▶ [Data extracts]
═══
(* ===== verification/Util.v ===== *)
(** * Utilities: src/src/util.cpp

    The clocks, and the text of a backtrace.  The calls into the C library are
    parameters: the time of day, the depth of the stack, its symbols, or none when
    there is no memory for them.  The heap is the number of blocks that were allocated
    and not freed. *)

From stdpp Require Import prelude strings.
From Stdlib Require Import ZArith Lia.
From S2P Require Import Prelude Text LogFormatter.

Module Util.
Local Open Scope string_scope.
Local Open Scope list_scope.
Local Open Scope Z_scope.

(** [gettimeofday]: seconds and microseconds. *)
Definition GetCurrentMS (tv_sec tv_usec : Z) : Z := u64 (u64 (tv_sec * 1000) + tv_usec / 1000).
Definition GetCurrentUS (tv_sec tv_usec : Z) : Z := u64 (u64 (u64 (tv_sec * 1000) * 1000) + tv_usec).

Section backtrace.
(** What [::backtrace] and [backtrace_symbols] give for an array of [size] frames. *)
Context (frames : Z -> list string) (symbols_ok : bool).

(** The new names in [bt] and the blocks on the heap. *)
Definition backtrace (size skip : Z) (heap : Z) : list string * Z :=
  let heap := heap + 1 in                                    (* malloc *)
  let strings := frames size in
  if negb symbols_ok then ([], heap)
  else
    let heap := heap + 1 in                                  (* backtrace_symbols *)
    let bt := drop (Z.to_nat (u64 skip)) strings in
    (bt, heap - 1 - 1).
Fixpoint join_lines (prefix : string) (bt : list string) : string :=
  match bt with [] => "" | x :: bt => prefix +:+ x +:+ LogFormatter.newline +:+ join_lines prefix bt end.
Definition backtrace_tostring (size skip : Z) (prefix : string) (heap : Z) : string * Z :=
  let '(bt, heap) := backtrace size skip heap in (join_lines prefix bt, heap).

(** A backtrace frees what it allocates only if the symbols can be found. *)
Lemma backtrace_heap size skip heap : (backtrace size skip heap).2 = if symbols_ok then heap else heap + 1.
Proof. unfold backtrace. destruct symbols_ok; simpl; lia. Qed.
End backtrace.

(** The clocks agree, and do not wrap for the first 278000 years. *)
Lemma clocks_agree tv_sec tv_usec : 0 <= tv_usec < 1000000 -> 0 <= tv_sec < 2 ^ 43 ->
  GetCurrentMS tv_sec tv_usec = tv_sec * 1000 + tv_usec / 1000 /\
  GetCurrentUS tv_sec tv_usec / 1000 = GetCurrentMS tv_sec tv_usec.
Proof.
  intros Hu Hs. unfold GetCurrentMS, GetCurrentUS, u64. pose proof (Z.div_pos tv_usec 1000 ltac:(lia) ltac:(lia)).
  pose proof (Z.div_lt_upper_bound tv_usec 1000 1000 ltac:(lia) ltac:(lia)).
  rewrite (Z.mod_small (tv_sec * 1000)) by lia. rewrite (Z.mod_small (tv_sec * 1000 * 1000)) by lia.
  rewrite !Z.mod_small by lia. split; [done|].
  replace (tv_sec * 1000 * 1000 + tv_usec) with (tv_usec + tv_sec * 1000 * 1000) by lia. rewrite Z.div_add by lia. lia.
Qed.
End Util.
═══
▶ [Work instructions]
Starting at the line that has "(** A backtrace" in the records above, restate word for word every line until the one that has "(** The clocks", and include that one as well.

▶ [Task solution]
(** A backtrace frees what it allocates only if the symbols can be found. *)
Lemma backtrace_heap size skip heap : (backtrace size skip heap).2 = if symbols_ok then heap else heap + 1.
Proof. unfold backtrace. destruct symbols_ok; simpl; lia. Qed.
End backtrace.

(** The clocks agree, and do not wrap for the first 278000 years. *)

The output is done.